::: Data provided

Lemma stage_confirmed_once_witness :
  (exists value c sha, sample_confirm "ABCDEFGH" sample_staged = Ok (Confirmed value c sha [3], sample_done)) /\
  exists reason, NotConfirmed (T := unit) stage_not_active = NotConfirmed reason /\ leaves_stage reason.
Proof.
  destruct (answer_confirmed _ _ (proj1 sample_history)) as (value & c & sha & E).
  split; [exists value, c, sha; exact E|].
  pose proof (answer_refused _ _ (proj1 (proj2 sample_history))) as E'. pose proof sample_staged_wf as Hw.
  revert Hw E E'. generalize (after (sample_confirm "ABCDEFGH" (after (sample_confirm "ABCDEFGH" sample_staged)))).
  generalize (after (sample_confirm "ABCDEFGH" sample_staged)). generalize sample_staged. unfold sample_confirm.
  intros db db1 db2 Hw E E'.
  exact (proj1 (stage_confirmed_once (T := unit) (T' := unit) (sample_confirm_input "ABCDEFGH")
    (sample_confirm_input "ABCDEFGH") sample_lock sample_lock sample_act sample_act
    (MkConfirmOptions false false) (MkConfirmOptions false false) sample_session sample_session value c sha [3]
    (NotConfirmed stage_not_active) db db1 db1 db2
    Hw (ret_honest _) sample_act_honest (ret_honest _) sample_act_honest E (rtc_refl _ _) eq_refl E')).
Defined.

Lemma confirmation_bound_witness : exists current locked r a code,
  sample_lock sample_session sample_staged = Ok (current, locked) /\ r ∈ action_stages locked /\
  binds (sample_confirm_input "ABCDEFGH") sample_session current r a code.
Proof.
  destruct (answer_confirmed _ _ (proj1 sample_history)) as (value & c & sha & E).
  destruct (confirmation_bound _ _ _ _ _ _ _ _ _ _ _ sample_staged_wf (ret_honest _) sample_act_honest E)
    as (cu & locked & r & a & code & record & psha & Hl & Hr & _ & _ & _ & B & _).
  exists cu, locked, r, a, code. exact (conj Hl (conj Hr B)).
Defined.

::::::
::: Data provided

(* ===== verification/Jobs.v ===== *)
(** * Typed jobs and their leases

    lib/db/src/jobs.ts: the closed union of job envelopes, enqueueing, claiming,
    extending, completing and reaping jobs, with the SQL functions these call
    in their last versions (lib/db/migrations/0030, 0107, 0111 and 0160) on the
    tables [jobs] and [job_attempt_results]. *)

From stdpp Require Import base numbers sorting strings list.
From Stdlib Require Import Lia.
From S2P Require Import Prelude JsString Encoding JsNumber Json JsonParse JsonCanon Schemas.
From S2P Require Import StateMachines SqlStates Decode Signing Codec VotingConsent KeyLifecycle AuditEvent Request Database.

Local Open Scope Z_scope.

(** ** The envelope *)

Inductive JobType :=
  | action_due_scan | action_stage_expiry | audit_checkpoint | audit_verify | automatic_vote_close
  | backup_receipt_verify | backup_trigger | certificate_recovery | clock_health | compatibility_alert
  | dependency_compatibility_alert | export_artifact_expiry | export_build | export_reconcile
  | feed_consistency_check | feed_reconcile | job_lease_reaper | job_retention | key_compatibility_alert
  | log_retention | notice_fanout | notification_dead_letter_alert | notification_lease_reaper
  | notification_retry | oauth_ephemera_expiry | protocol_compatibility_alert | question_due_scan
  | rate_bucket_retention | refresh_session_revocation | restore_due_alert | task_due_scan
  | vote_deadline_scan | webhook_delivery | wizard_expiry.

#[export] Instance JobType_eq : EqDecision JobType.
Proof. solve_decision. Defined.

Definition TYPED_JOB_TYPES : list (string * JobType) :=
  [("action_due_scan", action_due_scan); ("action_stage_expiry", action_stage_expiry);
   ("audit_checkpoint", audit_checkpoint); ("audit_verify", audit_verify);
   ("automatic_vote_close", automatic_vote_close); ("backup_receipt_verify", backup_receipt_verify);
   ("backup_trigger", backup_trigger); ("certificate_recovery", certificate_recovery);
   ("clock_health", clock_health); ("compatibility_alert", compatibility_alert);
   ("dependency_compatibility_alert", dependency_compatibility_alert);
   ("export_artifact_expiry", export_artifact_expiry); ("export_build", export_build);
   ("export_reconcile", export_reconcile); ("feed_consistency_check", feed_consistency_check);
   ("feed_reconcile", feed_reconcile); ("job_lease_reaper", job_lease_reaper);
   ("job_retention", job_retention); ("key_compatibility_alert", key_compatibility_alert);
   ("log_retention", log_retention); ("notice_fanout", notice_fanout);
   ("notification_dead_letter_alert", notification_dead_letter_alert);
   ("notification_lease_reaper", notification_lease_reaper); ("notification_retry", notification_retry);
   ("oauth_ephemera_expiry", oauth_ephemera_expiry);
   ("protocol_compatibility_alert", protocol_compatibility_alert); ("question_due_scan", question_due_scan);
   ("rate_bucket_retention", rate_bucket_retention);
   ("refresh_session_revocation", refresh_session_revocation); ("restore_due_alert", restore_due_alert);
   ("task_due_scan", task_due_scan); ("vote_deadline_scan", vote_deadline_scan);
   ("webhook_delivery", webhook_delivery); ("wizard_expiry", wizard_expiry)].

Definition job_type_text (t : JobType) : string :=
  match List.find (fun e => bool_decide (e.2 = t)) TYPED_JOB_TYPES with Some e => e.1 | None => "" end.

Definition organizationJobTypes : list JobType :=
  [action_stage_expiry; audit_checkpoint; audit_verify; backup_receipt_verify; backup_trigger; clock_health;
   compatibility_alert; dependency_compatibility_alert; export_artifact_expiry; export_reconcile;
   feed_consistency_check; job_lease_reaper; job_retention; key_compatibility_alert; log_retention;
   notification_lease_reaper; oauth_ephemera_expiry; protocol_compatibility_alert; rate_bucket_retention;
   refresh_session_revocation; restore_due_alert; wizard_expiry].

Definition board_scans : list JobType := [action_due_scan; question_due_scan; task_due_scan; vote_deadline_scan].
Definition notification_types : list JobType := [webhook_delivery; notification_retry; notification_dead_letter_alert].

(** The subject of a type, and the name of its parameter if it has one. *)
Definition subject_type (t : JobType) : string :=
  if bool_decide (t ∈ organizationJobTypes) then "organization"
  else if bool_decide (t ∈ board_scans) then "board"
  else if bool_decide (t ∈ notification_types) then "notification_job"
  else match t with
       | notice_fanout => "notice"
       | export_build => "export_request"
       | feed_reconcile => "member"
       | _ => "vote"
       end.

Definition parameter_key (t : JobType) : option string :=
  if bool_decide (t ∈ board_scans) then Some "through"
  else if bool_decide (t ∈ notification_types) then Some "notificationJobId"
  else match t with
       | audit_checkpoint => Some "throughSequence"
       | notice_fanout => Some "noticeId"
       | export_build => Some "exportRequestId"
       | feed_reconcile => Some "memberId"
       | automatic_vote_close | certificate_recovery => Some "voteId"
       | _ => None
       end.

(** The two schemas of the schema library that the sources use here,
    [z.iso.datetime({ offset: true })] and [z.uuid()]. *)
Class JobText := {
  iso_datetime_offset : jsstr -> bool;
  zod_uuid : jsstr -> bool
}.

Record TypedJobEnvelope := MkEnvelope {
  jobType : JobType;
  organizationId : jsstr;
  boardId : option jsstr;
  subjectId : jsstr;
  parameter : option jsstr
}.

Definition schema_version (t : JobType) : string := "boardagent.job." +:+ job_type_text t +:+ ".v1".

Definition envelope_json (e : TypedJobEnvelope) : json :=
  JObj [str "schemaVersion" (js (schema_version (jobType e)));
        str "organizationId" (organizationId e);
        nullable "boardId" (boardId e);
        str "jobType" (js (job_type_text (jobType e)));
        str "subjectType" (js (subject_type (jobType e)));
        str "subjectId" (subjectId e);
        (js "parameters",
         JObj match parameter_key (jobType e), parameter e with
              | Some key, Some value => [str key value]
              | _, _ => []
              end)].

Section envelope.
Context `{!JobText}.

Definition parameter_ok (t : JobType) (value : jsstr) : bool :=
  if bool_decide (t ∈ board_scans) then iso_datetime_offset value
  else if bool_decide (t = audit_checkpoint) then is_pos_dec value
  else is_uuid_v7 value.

::::::

- _Problem statement_
Reproduce, exactly as they stand in the data above, the lines from the one that holds "Definition parameter_ok (t" to the one that holds "else is_uuid_v7 value.", inclusive.

- _Result for this task_
Definition parameter_ok (t : JobType) (value : jsstr) : bool :=
  if bool_decide (t ∈ board_scans) then iso_datetime_offset value
  else if bool_decide (t = audit_checkpoint) then is_pos_dec value
  else is_uuid_v7 value.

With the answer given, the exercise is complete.